Festiwalowa publiczność mogła w ubiegłym roku również oglądać operę wyreżyserowaną przez Nazara. Był to "Napój miłosny" Gaetano Donizettiego. 

Maciej Figas przyznaje, że atmosfera przed premierą "Giocondy", którą zaplanowano na 24 kwietnia, jest napięta. - Ale to normalne, w przeciwnym razie byłbym zaniepokojony - żartuje dyrektor Opery Nova. 

"Giocondę" Amilcare Ponchelliego wystawiono po raz pierwszy w 1876 roku w La Scali. Przyjęta owacyjnie, została znana za najdramatyczniejszą operę od czasów "Aidy" Verdiego. Ponchielli zaś został okrzyknięty drugim Verdim. 

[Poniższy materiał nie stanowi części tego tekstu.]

(** [_skill] *)
Definition _skill_handler (skills : Skills.SkillCatalog) : CommandHandler := λ _ args st,
  if bool_decide (args = "") then (Ret (say "Usage: /skill <name> [extra request]"), st)
  else
    let '(name, extra) :=
      match split_once " " args with
      | Some (name, extra) => (py_lower (Py.strip name), Py.strip extra)
      | None => (py_lower (Py.strip args), "")
      end in
    match Skills.get skills name with
    | None => (Ret (say ("Skill not found: " +:+ name)), st)
    | Some skill =>
        let '(r, w) := Skills.read_text fs_read_text skill (st_world st) in
        (outcome_bind r (λ body,
           let body :=
             if bool_decide (extra = "") then body
             else body +:+ nl +:+ nl +:+ "User request:" +:+ nl +:+ extra in
           Ret (mkCommandResult ("Running skill `" +:+ name +:+ "`...") (Some body) false)),
         with_world w st)
    end.

(** [registry.register(command)] for each command in turn. *)
Fixpoint register_all (self : CommandRegistry) (commands : list SlashCommand)
    : outcome CommandRegistry :=
  match commands with
  | [] => Ret self
  | command :: rest =>
      outcome_bind (register self command false) (λ self', register_all self' rest)
  end.

(** [create_default_commands] *)
Definition create_default_commands (skills : Skills.SkillCatalog)
    (subagents : option (SubagentRunner W U)) : outcome CommandRegistry :=
  register_all ∅
    [ mkSlashCommand "help" "Show available slash commands." "/help" _help_handler;
      mkSlashCommand "tools" "List currently registered tools." "/tools" _tools_handler;
      mkSlashCommand "skills" "List discovered skills." "/skills" (_skills_handler skills);
      mkSlashCommand "skill" "Run one skill as a prompt template."
                     "/skill <name> [extra request]" (_skill_handler skills);
      mkSlashCommand "plan" "Print the latest in-memory plan." "/plan" _plan_handler;
      mkSlashCommand "subagents" "List available subagent profiles." "/subagents"
                     (_subagents_handler subagents);
      mkSlashCommand "delegate" "Delegate a focused sub-task to a subagent."
                     "/delegate [profile::] <task>" (_delegate_handler subagents);
      mkSlashCommand "exit" "Exit current session." "/exit" _exit_handler ].

End Session.

End Commands.


(** The model answers every request. *)
Definition model_answers {W} (model : ChatModel W) : Prop :=
  ∀ msgs schemas w, ∃ a w', complete model msgs schemas w = (Ret a, w').

(** The faults that [/delegate] catches: a [ValueError] or a
    [RuntimeError]. *)
Definition delegate_catches {A} (r : outcome A) : Prop :=
  (∃ message, r = Raise (ValueError message)) ∨ (∃ message, r = Raise (RuntimeError message)).

(** No tool of the registry is mutating. *)
Definition read_only_registry {W} (reg : ToolRegistry W) : Prop :=
  ∀ k t, _tools reg !! k = Some t → tool_mutating t = false.


(** *** The stored plan *)

(** The plan of the context as the JSON value it is: a list of
    [{"step": ..., "status": ...}]. *)
Definition plan_item_json (item : PlanItem) : json :=
  JObj [("step", JStr (step item)); ("status", JStr (status item))].

Definition plan_json (p : list PlanItem) : json := JArr (plan_item_json <$> p).

(** A plan item as the plan tool stores it. *)
Definition normalized_plan_item (item : PlanItem) : Prop :=
  step item ≠ "" ∧ trimmed (step item) ∧ status item ∈ plan_statuses.


(** *** tools.py: the built-in tools *)

(** [args[key]]: the value, or the [KeyError] whose text is the key in
    quotes. *)
Definition KeyError (key : string) : exn := OtherError "KeyError" ("'" +:+ key +:+ "'").

Section BuiltinTools.
Context {host : Platform} {W : Type}.

(** What the handlers ask of the file system and of the shell:
    [path.mkdir(parents=True, exist_ok=True)], [path.write_text(content)],
    [open(path, "a").write(content)], and [subprocess.run(command,
    shell=True, cwd=..., capture_output=True, text=True, timeout=...,
    check=False)].  Each acts on the world and may raise. *)
Variable fs_mkdir : Path → W → outcome unit * W.
Variable fs_write_text : Path → string → W → outcome unit * W.
Variable fs_append_text : Path → string → W → outcome unit * W.
Variable shell_run : string → Path → Z → W → outcome Plugins.CompletedProcess * W.

(** [_write_file] *)
Definition _write_file : ToolHandler W := λ ctx args w,
  match dict_get "path" args with
  | None => (Raise (KeyError "path"), plan ctx, w)
  | Some raw =>
      let raw_path := py_str raw in
      let content := py_str (default (JStr "") (dict_get "content" args)) in
      let mode := py_str (default (JStr "overwrite") (dict_get "mode" args)) in
      if negb (bool_decide (mode ∈ ["overwrite"; "append"])) then
        (Ret "mode must be one of: overwrite, append", plan ctx, w)
      else
        match resolve_path ctx raw_path with
        | Raise exc => (Raise exc, plan ctx, w)
        | Ret path =>
            let '(made, w1) := fs_mkdir (Path_parent path) w in
            match made with
            | Raise exc => (Raise exc, plan ctx, w1)
            | Ret _ =>
                let '(written, w2) :=
                  if bool_decide (mode = "overwrite") then fs_write_text path content w1
                  else fs_append_text path content w1 in
                match written with
                | Raise exc => (Raise exc, plan ctx, w2)
                | Ret _ =>
                    match relative_to path (cwd ctx) with
                    | Raise exc => (Raise exc, plan ctx, w2)
                    | Ret rel =>
                        (Ret ("wrote " +:+ pretty (Py.len content) +:+ " bytes to "
                              +:+ Path_str rel +:+ " (" +:+ mode +:+ ")"), plan ctx, w2)
                    end
                end
            end
        end
  end.

(** [_exec_command] *)
Definition _exec_command : ToolHandler W := λ ctx args w,
  match dict_get "command" args with
  | None => (Raise (KeyError "command"), plan ctx, w)
  | Some raw =>
      let command := py_str raw in
      match py_int (default (JInt 120) (dict_get "timeout_sec" args)) with
      | Raise exc => (Raise exc, plan ctx, w)
      | Ret timeout =>
          let timeout := Z.max 1 (Z.min timeout 1800) in
          let '(r, w') := shell_run command (cwd ctx) timeout w in
          match r with
          | Raise exc => (Raise exc, plan ctx, w')
          | Ret proc =>
              let output := Py.strip (Plugins.stdout proc +:+ Plugins.stderr proc) in
              (Ret ("exit_code=" +:+ pretty (Plugins.returncode proc) +:+ nl
                    +:+ Plugins.truncated (6 * 1000) output), plan ctx, w')
          end
      end
  end.

(** The handlers that only read ([_list_files], [_read_file],
    [_grep_files]) and [_replace_in_file], and the description and the
    JSON schema that the source writes out for each tool. *)
Variables _list_files _read_file _grep_files _replace_in_file : ToolHandler W.
Variable description_of : string → string.
Variable parameters_of : string → json.

(** [create_default_registry] *)
Definition create_default_registry (context : ToolContext W) : ToolRegistry W :=
  let tool name handler mutating :=
    mkTool name (description_of name) (parameters_of name) handler mutating in
  foldl register (ToolRegistry_new context)
    [ tool "list_files" _list_files false;
      tool "read_file" _read_file false;
      tool "grep_files" _grep_files false;
      tool "write_file" _write_file true;
      tool "replace_in_file" _replace_in_file true;
      tool "exec_command" _exec_command true;
      tool "update_plan" _update_plan false ].

End BuiltinTools.


(** ** Fixtures, after the test suite *)

Module Demo.

(** [Path.resolve] where no component is a symbolic link: [..] drops the
    component before it, and the one above the root is the root. *)
Fixpoint collapse (done : list string) (ps : list string) : list string :=
  match ps with
  | [] => rev done
  | ".." :: rest => collapse (tail done) rest
  | p :: rest => collapse (p :: done) rest
  end.

Definition resolve (p : Path) : Path := mkPath (root p) (collapse [] (parts p)).

(** A JSON decoder that knows the argument texts of the tests, and
    refuses to convert [digits], an integer of five thousand digits. *)
Definition digits : string := String.concat "" (replicate 5000 "7").

Definition digit_limit_text : string :=
  "Exceeds the limit (4300 digits) for integer string conversion: value has 5000 digits; use sys.set_int_max_str_digits() to increase the limit".

Definition loads (text : string) : Loaded :=
  if String.eqb text "{}" then Parsed (JObj [])
  else if String.eqb text ("{" +:+ dq +:+ "path" +:+ dq +:+ ": " +:+ dq +:+ "a.txt" +:+ dq +:+ "}")
  then Parsed (JObj [("path", JStr "a.txt")])
  else if String.eqb text "[]" then Parsed (JArr [])
  else if String.eqb text digits then LoadsRaised (DigitLimitError digit_limit_text)
  else JSONDecodeError "Expecting value: line 1 column 1 (char 0)".

(** [str.lower] on the letters of Latin-1: the capitals U+00C0..U+00DE
    but the multiplication sign, which are the bytes [C3 80]..[C3 9E] but
    [C3 97], lie thirty-two code points under their small letters. *)
Definition is_latin_capital (c : ascii) : bool :=
  let n := N_of_ascii c in
  (0x80 <=? n)%N && (n <=? 0x9E)%N && negb (n =? 0x97)%N.

Fixpoint lower_latin (s : string) : string :=
  match s with
  | EmptyString => EmptyString
  | String c rest =>
      match rest with
      | String d rest' =>
          if Ascii.eqb c (Py.byte 0xC3) && is_latin_capital d
          then String c (String (Py.byte (N_of_ascii d + 0x20)) (lower_latin rest'))
          else String (Py.lower_char c) (lower_latin rest)
      | EmptyString => String (Py.lower_char c) EmptyString
      end
  end.

#[local] Instance platform : Platform := {|
  fs_expanduser := id;
  fs_resolve := resolve;
  json_loads := loads;
  json_dumps_indent := λ v, match v with JObj [] => "{}" | _ => "{ ... }" end;
  py_repr := λ v, match v with JStr s => "'" +:+ s +:+ "'" | _ => "[...]" end;
  int_of_str := λ s,
    Raise (ValueError ("invalid literal for int() with base 10: '" +:+ s +:+ "'"));
  int_of_float := λ r, Raise (ValueError ("cannot convert float " +:+ r));
  str_lower := lower_latin
|}.

(** The world: the files written so far.  The display: the lines shown. *)
Definition World : Type := list string.
Definition Display : Type := list string.

Definition approve : string → string → World → outcome bool * World :=
  λ _ _ w, (Ret true, w).
Definition reject : string → string → World → outcome bool * World :=
  λ _ _ w, (Ret false, w).

Definition workspace : Path := mkPath "/" ["ws"].

Definition ctx (ask : string → string → World → outcome bool * World)
    (mode : SandboxMode) (policy : ApprovalPolicy) : ToolContext World :=
  ToolContext_new workspace ask mode policy [].

(** [list_files] reads, [write_file] creates the file it is given,
    [broken] raises. *)
Definition list_files_tool : Tool World :=
  mkTool "list_files" "List files." (JObj []) (λ c _ w, (Ret "(empty directory)", plan c, w)) false.

Definition write_file_tool : Tool World :=
  mkTool "write_file" "Write a file." (JObj [])
         (λ c args w, (Ret "wrote", plan c, w ++ [py_str (default (JStr "") (dict_get "path" args))]))
         true.

Definition broken_tool : Tool World :=
  mkTool "broken" "Always fails." (JObj [])
         (λ c _ w, (Raise (OtherError "OSError" "disk full"), plan c, w)) false.

Definition registry (c : ToolContext World) : ToolRegistry World :=
  register (register (register (register (ToolRegistry_new c) list_files_tool) write_file_tool)
                     broken_tool) update_plan_tool.

(** [LoopingModel]: every answer asks for [list_files]. *)
Definition LoopingModel : ChatModel World :=
  mkChatModel (λ _ _ w, (Ret (mkAssistant (CText "") None [mkToolCall "call_loop" "list_files" "{}"]), w)).




(** A model that answers at once, without tools. *)
Definition DoneModel : ChatModel World :=
  mkChatModel (λ _ _ w, (Ret (mkAssistant (CText "Done: file inspected.") None []), w)).

Definition no_callbacks : AgentCallbacks Display := mkAgentCallbacks None None None None.

(** Hooks that print. *)
Definition printing_callbacks : AgentCallbacks Display :=
  mkAgentCallbacks (Some (λ text u, (Ret (), u ++ [text]))) None
                   (Some (λ '(name, _) u, (Ret (), u ++ [name]))) None.

(** A status hook that raises. *)
Definition failing_callbacks : AgentCallbacks Display :=
  mkAgentCallbacks (Some (λ _ u, (Raise (OtherError "OSError" "display closed"), u))) None None None.

Definition start (c : ToolContext World) : State World Display :=
  NanoCodeAgent_init (registry c) "system prompt" [] [] [].

(** The manifest of the plugin test: one tool, given by [argv], with no
    [mutating] key. *)
Definition echo_manifest : json :=
  JObj [("name", JStr "EchoPlugin");
        ("tools", JArr [JObj [("name", JStr "echo_text");
                              ("description", JStr "Echo input text");
                              ("argv", JArr [JStr "python3"; JStr "tool.py"])]])].

Definition echo_manifest_path : Path :=
  mkPath "/" ["ws"; "plugins"; "echo"; "apecode_plugin.json"].
(** A delivery of the approver team [alice], [bob] with the given reviews. *)
Definition reviewed (rs : list Review.t) : delivery :=
  {| owner := "runelite"; repo_name := "plugin-hub"; files := [];
     request := λ _, Err (HttpError 404);
     first_rejection := 0; reviews := rs; members := ["alice"; "bob"] |}.

(** ** Reference definitions the properties are stated against *)

(** [[c]]: the class of the one character [c] *)
Definition is_char (c : ascii) : ascii → bool := λ a, Ascii.eqb a c.

(** What a line of a property file contributes: leading [=] characters are
    passed over; the key is the text up to the next [=], the value is what
    follows that [=] up to the first line terminator. *)
Definition line_pair (line : string) : option (string * string) :=
  let l := Str.drop_while (is_char "=") line in
  match Str.drop_while (Regex.neg "=") l with
  | String _ rest =>
      Some (Str.take_while (Regex.neg "=") l, Str.take_while Regex.dot rest)
  | EmptyString => None
  end.

(** The entry a line leaves in the record: its pair, unless the key is
    [__proto__]. *)
Definition line_entry (line : string) : option (string * string) :=
  match line_pair line with
  | Some kv => if bool_decide (kv.1 = "__proto__") then None else Some kv
  | None => None
  end.

(** The write of one line. *)
Definition line_step (m : gmap string string) (line : string)
    : gmap string string :=
  match line_entry line with
  | Some kv => <[kv.1:=kv.2]> m
  | None => m
  end.
(** The operating point is one the setters accept, and the power state is
    known: what [__init__] establishes and every method keeps. *)
Definition operating (w : World) : Prop :=
  (_gain (self w) = Some 1 \/ _gain (self w) = Some 16) /\
  (exists t p, _integration_time (self w) = Some t /\
               dict_get _INTEGRATION_TIME t = Some p) /\
  (exists b, _active (self w) = Some b).

(** [reset_hdr w] is [w] with the HDR state uninitialized. *)
Definition reset_hdr (w : World) : World :=
  mkWorld (set_hdr None (self w)) (bus w).

(** A computation relates the world it starts in to the world it ends in,
    however it ends. *)
Definition stable {A : Type} (R : World -> World -> Prop) (c : M A) : Prop :=
  forall w, R w (snd (c w)).

(** A computation started in [w] ends normally with a value and a world that
    satisfy [Q], or otherwise (exception, budget used up) in a world that
    satisfies [E]. *)
Definition hoare {A : Type} (c : M A) (w : World)
  (Q : A -> World -> Prop) (E : World -> Prop) : Prop :=
  match c w with
  | (Ok a, w') => Q a w'
  | (Raise _, w') => E w'
  | (OutOfFuel, w') => E w'
  end.

(** An attribute of the driver has the same value in both worlds. *)
Definition attribute_kept {A : Type} (f : TSL2561 -> A) (w w' : World) : Prop :=
  f (self w) = f (self w').

Definition keeps (I : World -> Prop) (w w' : World) : Prop := I w -> I w'.

(** What a raw read leaves alone in the driver object. *)
Definition settings (s : TSL2561) : option Z * option Z * option Z * lux_table :=
  (_hdr s, _gain s, _integration_time s, _LUX_SCALE s).

(** The addresses of the two channel registers on the wire. *)
Definition CHANNEL0_WORD : Z :=
  Z.lor _REGISTER_CHANNEL0 (Z.lor _COMMAND_BIT _WORD_BIT).

Definition CHANNEL1_WORD : Z :=
  Z.lor _REGISTER_CHANNEL1 (Z.lor _COMMAND_BIT _WORD_BIT).

(** The two logs hold the same number of raw reads. *)
Definition same_raw_reads (w w' : World) : Prop :=
  raw_reads (bus w) = raw_reads (bus w').

(** The driver object after [_update_range(gain, integration_time)] has
    returned: the arguments that are not [None] are recorded. *)
Definition with_range (gain integration_time : option Z) (s : TSL2561) : TSL2561 :=
  set_integration_time
    (match integration_time with
     | Some t => Some t
     | None => _integration_time s
     end)
    (set_gain (match gain with
               | Some g => Some g
               | None => _gain s
               end) s).

(** The gain that an auto-gain read settles on, from the gain [g] it starts
    with and the first vnir count: the [new_gain] of [read]. *)
Definition autogain_target (p : profile) (g vnir : Z) : Z :=
  if vnir <? p_min p then 16 else if vnir >? p_max p then 1 else g.

(** What an auto-gain read has done when it ends in [w']. *)
Definition autogain_done (p : profile) (g vnir : Z) (w w' : World) : Prop :=
  _gain (self w') = Some (autogain_target p g vnir) /\
  raw_reads (bus w') =
  (raw_reads (bus w) + (if (autogain_target p g vnir =? g)%Z then 1 else 2))%nat.

(** The public methods, as calls that can follow one another on a driver. *)
Inductive call : Type :=
| call_read (fuel : nat) (autogain hdr raw : bool)
| call_gain (value : option Z)
| call_integration_time (value : option Z)
| call_active (value : option bool)
| call_threshold (cycles min_value max_value : option Z)
| call_interrupt (value : option bool)
| call_sensor_id.

(** The world a call leaves behind, however it ends. *)
Definition after_call {num : Type} {PN : PyNum num} (dev : Device) (c : call)
  (w : World) : World :=
  match c with
  | call_read fuel autogain hdr raw => snd (read dev fuel autogain hdr raw w)
  | call_gain value => snd (gain dev value w)
  | call_integration_time value => snd (integration_time dev value w)
  | call_active value => snd (active value w)
  | call_threshold cycles lo hi => snd (threshold dev cycles lo hi w)
  | call_interrupt value => snd (interrupt value w)
  | call_sensor_id => snd (sensor_id dev w)
  end.

Definition after_calls {num : Type} {PN : PyNum num} (dev : Device)
  (calls : list call) (w : World) : World :=
  fold_left (fun w c => after_call dev c w) calls w.

(** The state of a driver in use. *)
Definition sound (w : World) : Prop :=
  operating w /\ in_sync w /\ hdr_in_range w /\ i2c (self w) = None.

(** ** Devices and drivers used as concrete instances *)

(** The same driver with the device switched off. *)
Definition standby (w : World) : World :=
  mkWorld (set_active (Some false) (self w)) (bus w).


(** A device whose ID register reads 0x50 (part number 5) and whose two
    channels read fixed counts; every other register reads 0. *)
Definition fixed_device (vnir ir : Z) : Device :=
  fun _ register =>
    if register =? 0x8A then 0x50
    else if register =? 0xAC then vnir
    else if register =? 0xAE then ir
    else 0.

(** A driver object with a given operating point, power on, nothing on the
    bus yet. *)
Definition driver_at (table : lux_table) (hdr : option Z) (gain time : Z)
  : World :=
  mkWorld
    (mkTSL2561 table TSL2561_ADDR_FLOAT None 5 0 TSL2561_STANDARD (Some true)
       hdr (Some gain) (Some time) None None)
    [].

(** ** Notions used by the properties of the bus traffic and of HDR *)

(** The byte [threshold] writes to the interrupt register for a persistence
    of [cycles], and the persistence it reads out of such a byte. *)
Definition interrupt_byte (cycles : Z) : Z :=
  if cycles =? -1 then _INTERRUPT_NONE
  else Z.lor (Z.min 15 (Z.max 0 cycles)) _INTERRUPT_LEVEL.

Definition persistence (byte : Z) : Z :=
  if Z.land byte _INTERRUPT_LEVEL =? 0 then -1 else Z.land byte 0x0f.

(** The bus writes of [threshold] in set mode, in order. *)
Definition threshold_writes (cycles min_value max_value : option Z) : list event :=
  (match min_value with
   | Some v => [WriteU16 (Z.lor _REGISTER_THRESHHOLD_MIN (Z.lor _COMMAND_BIT _WORD_BIT)) v]
   | None => []
   end) ++
  (match max_value with
   | Some v => [WriteU16 (Z.lor _REGISTER_THRESHHOLD_MAX (Z.lor _COMMAND_BIT _WORD_BIT)) v]
   | None => []
   end) ++
  (match cycles with
   | Some c => [Write8 (Z.lor _REGISTER_INTERRUPT _COMMAND_BIT) (interrupt_byte c)]
   | None => []
   end).

(** The value last written to a bus address, if any. *)
Definition written (register : Z) (e : event) : option Z :=
  match e with
  | Write8 r v | WriteU16 r v => if r =? register then Some v else None
  | _ => None
  end.

Fixpoint last_written (register : Z) (log : list event) : option Z :=
  match log with
  | [] => None
  | e :: rest =>
      match last_written register rest with
      | Some v => Some v
      | None => written register e
      end
  end.

(** A device that reads back, at every address, the value last written
    there. *)
Definition echoes (dev : Device) : Prop :=
  forall log register v, last_written register log = Some v -> dev log register = v.

(** A register file: reads return the last value written to the address; the
    ID register reads 0x50 and every other untouched register 0. *)
Definition register_file : Device :=
  fun log register =>
    match last_written register log with
    | Some v => v
    | None => if register =? 0x8A then 0x50 else 0
    end.

(** The HDR index names a tier and the operating point is that tier's. *)
Definition at_tier (w : World) : Prop :=
  exists h t,
    _hdr (self w) = Some h /\ dict_get _HDR h = Some t /\
    _gain (self w) = Some (tier_gain t) /\
    _integration_time (self w) = Some (tier_time t).
(** X18.  When the path has a non-empty parameter under the key, the
    typed getters [GetInt], [GetInt64] and [GetDate] parse that value
    and never the query string: a path value that does not parse gives
    0, even if the query string holds a number under the same key. *)
Theorem typed_getters_read_the_path_first (this : Params) (key v : string)
    (DateFormat : string) :
  path_param (Params_p this) key = Some v ->
  v <> "" ->
  Params_GetInt strconv_Atoi this key =
    match strconv_Atoi v with Some n => n | None => 0%Z end /\
  Params_GetInt64 strconv_ParseInt_10_64 this key =
    match strconv_ParseInt_10_64 v with Some n => n | None => 0%Z end /\
  Params_GetDate time_Time time_Parse DateFormat this key =
    time_Parse DateFormat v.
Proof.
  intros Hp Hv.
  unfold Params_GetInt, Params_GetInt64, Params_GetDate. cbv zeta.
  rewrite (Params_Get_path_wins this key v Hp Hv).
  apply String.eqb_neq in Hv. rewrite Hv. cbn [negb]. repeat split.
Qed.

(** X19.  For a key that is neither a path parameter nor in the query
    string, [Get] returns the empty string and [GetInt] and [GetInt64]
    return 0, whatever the parsers would make of the empty string. *)
Theorem typed_getters_missing_key (this : Params) (key : string) :
  ByName (Params_p this) key = "" ->
  URL_Query (Params_r this) key = [] ->
  Params_Get this key = "" /\
  Params_GetInt strconv_Atoi this key = 0%Z /\
  Params_GetInt64 strconv_ParseInt_10_64 this key = 0%Z.
Proof.
  intros Hp Hq.
  assert (Hg : Params_Get this key = "").
  { unfold Params_Get, url_Values_Get. now rewrite Hp, Hq. }
  unfold Params_GetInt, Params_GetInt64. cbv zeta. rewrite Hg.
  repeat split.
Qed.

End TypedParamsFacts.

(** ** Validation errors *)

Section ValidationErrorFacts.

Context {V : Type}.

Lemma AddErrorDetailed_all (fs : list (FieldError V)) :
  forall this : ValidationError V,
    Errors (fold_left
              (fun verr f =>
                 AddErrorDetailed verr (FieldName f) (ErrorCode f) (Data f)
                   (FieldMessage f))
              fs this) = Errors this ++ fs.
Proof.
  induction fs as [|f fs IH]; intros this; cbn [fold_left].
  - now rewrite app_nil_r.
  - rewrite IH. unfold AddErrorDetailed. cbn [Errors].
    rewrite <- app_assoc. now destruct f.
Qed.
(** ** The neighbour search *)

(** For every row the search returns [top_k] different slots of the memory
    with the similarities of their keys, largest first, and no slot it
    leaves out has a larger similarity than one it returns. *)
Theorem neighbors_are_nearest (m : Memory) (x : matrix) (i : nat) (q : vec) :
  wf_memory m -> wf_predict m x -> normalize x !! i = Some q ->
  exists sims slots,
    eval (neighbors x) m =
      Ok (normalize x, fst (topk_of x m), snd (topk_of x m),
          best_slots x m, predicted x m) /\
    fst (topk_of x m) !! i = Some sims /\
    snd (topk_of x m) !! i = Some slots /\
    length sims = top_k m /\ length slots = top_k m /\
    List.NoDup slots /\
    Forall (fun s => (s < memory_size m)%nat) slots /\
    Forall2 (fun a s => exists k, keys m !! s = Some k /\ a = dot q k)
            sims slots /\
    StronglySorted (fun a b => b <= a) sims /\
    forall s k, keys m !! s = Some k -> ~ In s slots ->
                Forall (fun a => dot q k <= a) sims.
Proof.
  intros Hm Hx Hq.
  destruct (topk_of_spec m x Hm Hx) as (_ & Hlv & Hli & Hrows).
  destruct (Hrows i q Hq) as (v & ix & Ht & Hv & Hix).
  destruct (topk_of_rows m x i v ix Hm Hx Hv Hix)
    as (q' & Hq' & _ & H1 & H2 & H3 & H4 & H5).
  rewrite Hq in Hq'. injection Hq' as <-.
  exists v, ix. unfold eval. rewrite (neighbors_ok m x Hm Hx). simpl.
  repeat split; trivial.
  - clear -H5. induction H5 as [|a s v ix Ha _ IH]; constructor; trivial.
    rewrite lookup_map in Ha.
    destruct (keys m !! s) as [k|]; [|discriminate].
    injection Ha as <-. now exists k.
  - now apply (topk_sorted _ _ _ _ Ht).
  - intros s k Hk Hout. apply List.Forall_forall. intros a Ha.
    apply (topk_largest _ _ _ _ Ht s (dot q k)); trivial.
    now rewrite lookup_map, Hk.
Qed.

(** ** Similarities are cosines *)

Lemma dot_sub_square (u v : vec) :
  length u = length v ->
  0 <= dot u u - 2 * dot u v + dot v v /\
  0 <= dot u u + 2 * dot u v + dot v v.
Proof.
  revert v. induction u as [|a u IH]; intros [|b v] Hlen; simpl in *;
    try discriminate; [lra|].
  injection Hlen as Hlen. destruct (IH v Hlen) as [H1 H2].
  pose proof (Rle_0_sqr (a - b)) as Hm. pose proof (Rle_0_sqr (a + b)) as Hp.
  unfold Rsqr in *. split; nra.
Qed.

Lemma dot_bound (u v : vec) :
  length u = length v -> dot u u <= 1 -> dot v v <= 1 ->
  -1 <= dot u v <= 1.
Proof.
  intros Hlen Hu Hv. destruct (dot_sub_square u v Hlen) as [H1 H2]. lra.
Qed.

Lemma normalize_row_short (v : vec) :
  dot (normalize_row v) (normalize_row v) <= 1.
Proof.
  unfold normalize_row. pose proof eps_pos as He.
  assert (Hd : 0 < Rmax (l2norm v) eps).
  { pose proof (Rmax_r (l2norm v) eps). lra. }
  rewrite dot_scaled by lra.
  apply Rdiv_le_1; [nra|].
  pose proof (dot_self_nonneg v) as Hn.
  pose proof (Rmax_l (l2norm v) eps) as Hl.
  assert (Hsq : l2norm v * l2norm v = dot v v).
  { unfold l2norm. now apply sqrt_sqrt. }
  assert (H0 : 0 <= l2norm v) by apply sqrt_pos.
  nra.
Qed.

Akcja opery rozgrywa się w XVII-wiecznej Wenecji. Opowiada historię tragicznej miłości między Enzo Grimaldo a Laurą Adorno. Jak mówi Krzysztof Nazar, "Gioconda" w jego realizacji będzie opowieścią o czasie degeneracji i końca cywilizacji. - To czas, kiedy społeczeństwo godzi się na donosy, ale jednocześnie domaga się rozrywki - opowiada reżyser. 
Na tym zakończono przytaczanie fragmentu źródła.